DAL BUIO ALLA LUCE

Da tempo sono abituato a convivere con le ansie e le inquietudini di chi persegue la realizzazione di una idea, essendo ogni volta “la prima volta” e partendo da tentativi continui ed incessanti per armonizzare i vari coinvolgimenti che la affollano.

È un continuo mutare di angolazioni e prospettive nel tentativo di dare forma concreta a quella Idea ispiratrice e di portarla alla Luce strappandola al buio.
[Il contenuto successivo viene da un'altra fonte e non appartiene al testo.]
Lemma guarded_confined h W (a b : App) : RPin ∉ W -> confined W a b -> guarded h a b.
Proof.
  intros HR Hc. apply guarded_same. exact (confined_view published RPin W a b published_frame Hc HR).
Qed.

(** An operation that publishes no PIN record. *)
Definition quietly {A} (m : M App A Z) : Prop := footprint [] m /\ keeps pin_inv m.

Lemma quietly_published {A} (m : M App A Z) a b r :
  quietly m -> m a = (b, r) -> published (app_store b) = published (app_store a).
Proof.
  intros [Hf _] Hr. specialize (Hf a). rewrite Hr in Hf.
  apply (confined_view published RPin [] a b published_frame Hf). by intros ?%list_elem_of_In.
Qed.

Lemma quietly_view {A} (m : M App A Z) : footprint [] m -> same_view m -> quietly m.
Proof. intros Hf Hv. split; [done|]. by apply keeps_same_view; [apply pin_inv_view|]. Qed.

(** Pass an operation that publishes nothing. *)
Lemma quietly_then {A B} h (m : M App A Z) (k : A -> M App B Z) a b r :
  quietly m -> pin_inv a -> mbind_st m k a = (b, r) ->
  (forall x c, m a = (c, Ok x) -> pin_inv c ->
     published (app_store c) = published (app_store a) -> k x c = (b, r) -> guarded h c b) ->
  guarded h a b.
Proof.
  intros Hq Hi Hr Hk. apply bind_cases in Hr as [[e Hr]|(c & x & Hm & Hr)].
  - eapply guarded_same, quietly_published; done.
  - pose proof (quietly_published m _ _ _ Hq Hm) as Hp.
    assert (Hic : pin_inv c) by (destruct Hq as [_ Hkp]; specialize (Hkp a Hi); by rewrite Hm in Hkp).
    etrans; [by apply guarded_same|]. by apply (Hk x c).
Qed.

(** ** Publishing *)

(** What is live, when it counts as read, is what is published. *)
Lemma live_published (a : App) :
  pin_inv a -> app_stored_pin_state a = Read ->
  pp_pin_hash (persistent a) = psr_pin_hash (published (app_store a)) /\
  pp_pin_retries (persistent a) = psr_pin_retries (published (app_store a)).
Proof.
  intros Hi Hst. pose proof (pi_synced _ Hi Hst) as Hy. unfold synced, published in *.
  destruct (pin_view (app_store a)); [by rewrite <- Hy|by rewrite Hy].
Qed.

(** A write that keeps the live hash and gains no retry, or one under another
    live PIN than [h]. *)
Lemma save_guarded h p (a b : App) r :
  pin_inv a -> save_pin_state p a = (b, r) ->
  (pp_pin_hash (persistent a) = Some h ->
   pp_pin_hash p = Some h /\ pp_pin_retries p <= pp_pin_retries (persistent a)) ->
  guarded h a b.
Proof.
  intros Hi Hs Hp Ha. apply save_pin_state_spec in Hs. destruct r as [d|e].
  - destruct Hs as (Hst & s & -> & Hv). destruct (live_published a Hi Hst) as [Hh Hr].
    rewrite <- Hh in Ha. destruct (Hp Ha) as [Hp1 Hp2]. unfold published at 1 2. simpl. rewrite Hv. simpl.
    split; [done|lia].
  - unfold view in Hs. injection Hs as Hs _ _. unfold published in *. by rewrite Hs.
Qed.

Lemma save_then {B} h p (k : CommitDurability -> M App B Z) (a b : App) r :
  pin_inv a -> (let* d := save_pin_state p in k d) a = (b, r) -> (forall d, footprint [] (k d)) ->
  (pp_pin_hash (persistent a) = Some h ->
   pp_pin_hash p = Some h /\ pp_pin_retries p <= pp_pin_retries (persistent a)) ->
  guarded h a b.
Proof.
  intros Hi Hs Hk Hp. apply bind_cases in Hs as [[e Hs]|(c & d & Hs & Hr)].
  - by eapply save_guarded.
  - etrans; [by eapply save_guarded|]. specialize (Hk d c). rewrite Hr in Hk.
    eapply guarded_confined; [|exact Hk]. by intros ?%list_elem_of_In.
Qed.

Lemma quietly_refresh : quietly refresh_persistent_authority.
Proof. split; [apply footprint_refresh|apply keeps_refresh]. Qed.

Lemma quietly_unread : quietly read_pin_state_if_unread.
Proof. split; [apply footprint_read_if_unread|apply keeps_if_unread]. Qed.

Lemma quietly_flush : quietly unsupported_directory_flush.
Proof. apply quietly_view; [apply footprint_flush|apply same_view_flush]. Qed.

Lemma quietly_lift {A} (x : result A Z) : quietly (lift x).
Proof. apply quietly_view; [apply footprint_lift|apply same_view_lift]. Qed.

Lemma quietly_pure {A} (f : App -> result A Z) : quietly (fun a => (a, f a)).
Proof. apply quietly_view; [apply footprint_pure|apply same_view_pure]. Qed.

Lemma quietly_gets {A} (f : App -> A) : quietly (gets f).
Proof. apply quietly_view; [apply footprint_gets|apply same_view_gets]. Qed.

Lemma quietly_decapsulate p k : quietly (decapsulate p k).
Proof. apply quietly_view; [apply footprint_decapsulate|apply same_view_decapsulate]. Qed.

(** ** The PIN check *)

Lemma debit_guarded h (a b : App) r : pin_inv a -> debit_retry a = (b, r) -> guarded h a b.
Proof.
  intros Hi Hd. eapply (quietly_then h _ _ a); [apply quietly_refresh|done|exact Hd|].
  intros [] a1 _ Hi1 _. unfold begin_attempt. destruct (check_attempt_allowed _); [|by intros [= <- <-]].
  intros Hr. eapply (quietly_then h _ _ a1); [apply quietly_flush|done|exact Hr|].
  intros u a2 Hf Hi2 _. pose proof (same_view_flush a1) as Hv. rewrite Hf in Hv.
  unfold view in Hv. injection Hv as _ Hv _. destruct u; [by intros [= <- <-]|].
  intros Hs. eapply (save_then h _ _ a2); [done|exact Hs|intros d; unfold adopt_retry_state; fp|].
  simpl. unfold retries. change (prs_persistent (ps_pin (app_pin_state a1))) with (persistent a1).
  rewrite Hv. split; [done|lia].
Qed.

Lemma compare_guarded h protocol keys enc (a b : App) r :
  pin_inv a -> decrypt protocol keys enc <> Some h ->
  compare_candidate protocol keys enc a = (b, r) ->
  guarded h a b /\ (psr_pin_hash (published (app_store a)) = Some h -> r <> Ok tt).
Proof.
  intros Hi Hne. unfold compare_candidate, finish_attempt.
  destruct (pin_matches _ _) eqn:Hm; intros Hc.
  - assert (Hlive : pp_pin_hash (persistent a) <> Some h).
    { unfold pin_matches in Hm. change (prs_persistent _) with (persistent a) in Hm.
      destruct (pp_pin_hash (persistent a)) as [stored|]; [|done].
      destruct (decrypt protocol keys enc) as [c|]; [|done]. apply bytes_eqb_spec in Hm as ->. done. }
    split.
    + eapply (save_then h _ _ a); [done|exact Hc|intros d; unfold adopt_retry_state; fp|done].
    + intros Ha ->. peel Hc a1 d Hs. apply save_pin_state_spec in Hs as [Hst _].
      destruct (live_published a Hi Hst) as [Hh _]. congruence.
  - match type of Hc with context [adopt_retry_state ?x] => set (c := x) in Hc end.
    set (a1 := with_pin_state a (with_key_agreement (with_retry (app_pin_state a) c)
                 (regenerate protocol (ps_key_agreement (app_pin_state a))))).
    assert (Hrun : exists e, (let* d := save_pin_state (persistent a1) in
        lift (require_confirmed_retry d) ;;* @fail App unit Z e) a1 = (b, r)).
    { destruct (retries c =? 0); [|destruct (power_cycle_required c)]; eexists; exact Hc. }
    destruct Hrun as [e Hrun]. split.
    + change (guarded h a1 b). eapply (save_then h _ _ a1); [|exact Hrun|intros d; cbn beta; fp|].
      * by apply (pin_inv_view a).
      * intros Hh. split; [exact Hh|lia].
    + intros _ ->. peel Hrun a2 d Hs. by peel Hrun a3 u Hl.
Qed.

Lemma verify_guarded h protocol keys enc (a b : App) r :
  pin_inv a -> decrypt protocol keys enc <> Some h ->
  verify_pin_hash_enc protocol keys enc a = (b, r) ->
  guarded h a b /\ (psr_pin_hash (published (app_store a)) = Some h -> r <> Ok tt).
Proof.
  intros Hi Hne Hv. apply bind_split in Hv as [(e & Hd & ->)|(a1 & u & Hd & Hc)].
  - split; [by eapply debit_guarded|done].
  - pose proof (debit_guarded h _ _ _ Hi Hd) as Hg.
    assert (Hi1 : pin_inv a1) by (pose proof (keeps_debit a Hi) as Hk; by rewrite Hd in Hk).
    apply (compare_guarded h) in Hc as [Hc1 Hc2]; [|done..]. split; [by etrans|].
    intros Ha. apply Hc2. by apply Hg.
Qed.

(** ** Requests without the PIN *)

Definition agreement_keys (a : App) : KeyAgreementKeys := ps_key_agreement (app_pin_state a).

(** Operations that leave the key-agreement keys alone. *)
Definition same_keys {A} (m : M App A Z) : Prop :=
  forall a, agreement_keys (fst (m a)) = agreement_keys a.

Lemma same_keys_bind {A B} (m : M App A Z) (k : A -> M App B Z) :
  same_keys m -> (forall x, same_keys (k x)) -> same_keys (mbind_st m k).
Proof.
  intros Hm Hk a. unfold mbind_st. specialize (Hm a).
  destruct (m a) as [b [x|e]]; simpl in *; [by rewrite Hk|done].
Qed.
Lacerazioni dell’anima che appartengono al divenire di tutti i processi che hanno a che fare con la creazione, che devono estrarre dalle profondità del Buio e del Nulla concreti oggetti ispirati da un’idea.

È proprio con questa attitudine, formata da anni di mestiere, che ho riorientato da qualche tempo il mio modo di fotografare, attratto da sempre da architetture, paesaggi e volti.
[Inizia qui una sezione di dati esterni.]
Definition handle_request (channel : Z) (command : option Command) (len : Z) (data : bytes) (now : Z)
    (h : CtaphidHost) : CtaphidHost :=
  if lease_conflicts channel h then enqueue_error channel ChannelBusy h
  else if request_conflicts channel command h then enqueue_error channel ChannelBusy h
  else
    match ch_state h with
    | Receiving _ _ _ _ _ => finish_error channel InvalidSeq h
    | _ =>
        if (channel =? 0) || (channel =? BROADCAST_CID) then finish_error channel InvalidChannel h
        else
          match command with
          | Some command =>
              if negb (is_served command) then finish_error channel InvalidCommand h
              else if length_refused command len then finish_error channel InvalidLength h
              else begin_request channel command len data now h
          | None => finish_error channel InvalidCommand h
          end
    end.

Definition handle_continuation (channel sequence : Z) (data : bytes) (now : Z) (h : CtaphidHost)
    : CtaphidHost :=
  match ch_state h with
  | Receiving receiving command len next_sequence _ =>
      if negb (receiving =? channel) then h
      else if negb (sequence =? next_sequence) then finish_error channel InvalidSeq h
      else
        let h := set_ch_state (Receiving receiving command len (next_sequence + 1) now) h in
        let missing := len - zlen (ch_message h) in
        let h := set_ch_message
                   (ch_message h ++ take (Z.to_nat (Z.min missing (Z.of_nat CONT_DATA))) data) h in
        if zlen (ch_message h) =? len then complete_message channel command now h else h
  | _ => h
  end.

Definition handle_frame (packet : bytes) (now : Z) (h : CtaphidHost) : CtaphidHost :=
  let h := expire_lease now h in
  let channel := report_channel packet in
  if negb (is_init_report packet) then
    handle_continuation channel (report_code packet) (drop 5 packet) now h
  else
    let code := Z.land (report_code packet) 0x7f in
    let len := report_length packet in
    let data := drop 7 packet in
    let h := set_ch_channels (touch channel (ch_channels h)) h in
    match command_of code with
    | Some Cancel => handle_cancel channel h
    | Some Init => handle_init channel len data h
    | command => handle_request channel command len data now h
    end.

(** ** Time *)

Definition expire_identification (now : Z) (h : CtaphidHost) : CtaphidHost :=
  match ch_state h with
  | Identifying channel request _ =>
      if ir_deadline request <=? now then finish_error channel Other h else h
  | _ => h
  end.

Definition expire_poll (now : Z) (h : CtaphidHost) : CtaphidHost :=
  match ch_u2f h with
  | Some poll =>
      if poll_deadline poll <=? now then
        set_ch_u2f None (if is_some (up_answer poll) then h else set_ch_interrupt_app true h)
      else h
  | None => h
  end.

(** A MSG that has waited for the user long enough is told to poll. *)
Definition answer_waiting_msg (now : Z) (h : CtaphidHost) : CtaphidHost :=
  match ch_state h, ch_u2f h with
  | Processing p, Some poll =>
      if awaits_msg (ch_state h) && up_presence_started poll
         && (U2F_RESPONSE_WAIT_MS <=? saturating_sub now (up_started poll))
      then enqueue_message (pr_channel p) Msg not_satisfied (set_ch_state Idle h)
      else h
  | _, _ => h
  end.

Definition expire_receiving (now : Z) (h : CtaphidHost) : CtaphidHost :=
  match ch_state h with
  | Receiving channel _ _ _ last_packet_at =>
      if last_packet_at + CONTINUATION_TIMEOUT_MS <=? now then finish_error channel Timeout h else h
  | _ => h
  end.

Definition handle_timeout (now : Z) (h : CtaphidHost) : CtaphidHost :=
  let h := expire_lease now h in
  let h := expire_identification now h in
  let h := set_ch_denied_polls (List.filter (denial_live now) (ch_denied_polls h)) h in
  let h := expire_poll now h in
  let h := answer_waiting_msg now h in
  expire_receiving now h.

Definition send_keepalive (waiting_for_user : bool) (now : Z) (h : CtaphidHost)
    : CtaphidHost * bool :=
  match ch_state h with
  | Processing p =>
      let status := if waiting_for_user && negb (is_some (pr_request p)) then UpNeeded
                    else StatusProcessing in
      if bool_decide (status = pr_keepalive_status p)
         && (now <? pr_keepalive_at p + KEEPALIVE_INTERVAL_MS)
      then (h, false)
      else
        let h := set_ch_state (Processing (MkProcessing (pr_channel p) (pr_command p) (pr_started p)
                                             (pr_request p) now status)) h in
        (fst (queue_frame (init_report (pr_channel p) KeepAlive 1 [keepalive_code status]) h), true)
  | _ => (h, false)
  end.

Definition poll_due (s : State) (poll : U2fPoll) : Z :=
  if negb (is_some (up_answer poll)) && up_presence_started poll && awaits_msg s
  then Z.min (u64_saturating_add (up_started poll) U2F_RESPONSE_WAIT_MS) (poll_deadline poll)
  else poll_deadline poll.

Definition transaction_due (s : State) : option Z :=
  match s with
  | Idle | Transmitting _ _ => None
  | Receiving _ _ _ _ last_packet_at => Some (last_packet_at + CONTINUATION_TIMEOUT_MS)
  | Processing p => Some (pr_keepalive_at p + KEEPALIVE_INTERVAL_MS)
  | Identifying _ request _ => Some (ir_deadline request)
  end.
Il tema del Buio e della Luce, del Nulla e della Creazione, è concretamente vissuto all’interno delle recenti esperienze di scatto nelle quali l’idea determina - nella piena luce - l’organizzazione degli oggetti che popolano l’immagine, articolandone perfettamente la composizione e gli equilibri.

Poi, il Buio riprende la sua supremazia e le immagini scompaiono alla vista.

È Buio. E niente più ha vita se non nella memoria di chi ha composto con amore e passione il quadro iniziale.

È a questo punto che sottili lame di luce iniziano a pennellare piccole parti degli oggetti strappandole al buio, carezze di luce rielaborano quegli oggetti a poco a poco, assecondandole all’idea ispiratrice: con ansia e inquietudine.

Il gesto che porta la luce non è né inconsapevole né casuale mentre le immagini che nascono da esso lasciano un senso di meraviglia e di bellezza ispirato ai sobri e austeri bodegones di Juan Sánchez Cotán.

Progressivamente, nel buio e nell’inquieta ricostruzione di un’emozionale mappa mentale, inizia a generarsi nella mente l’immagine pensata e amata. Mano a mano, il pennello è orientato fino a comporre l’immagine rielaborata, in un tempo non certamente breve.  

E così, la luce prende con forza lo spazio creativo valorizzando in una nuova dimensione ciò che prima già era ma caricandolo di nuovi significati e di nuove emozioni.

Questo approccio è confluito nel progetto fotografico “Dal Buio alla Luce” del quale fanno parte nature morte nelle quali le cose semplici e gli oggetti di vita quotidiana assumono una nuova dignità.

Questa dimensione creativa ha conquistato un ulteriore terreno di sperimentazione: la reinterpretazione degli affreschi parietali presenti nelle città vesuviane di Oplonti, di Ercolano e di Stabiae.

Gli xenia, anticipatori di diversi secoli delle nature morte che saranno prodotte successivamente, rappresentano veri e propri still life in pectore con animali e frutta composti in quadri: dalla rappresentazione semplice di quell’epoca all’attuale rielaborazione che tiene conto dei secoli di storia visiva, nel frattempo intervenuta.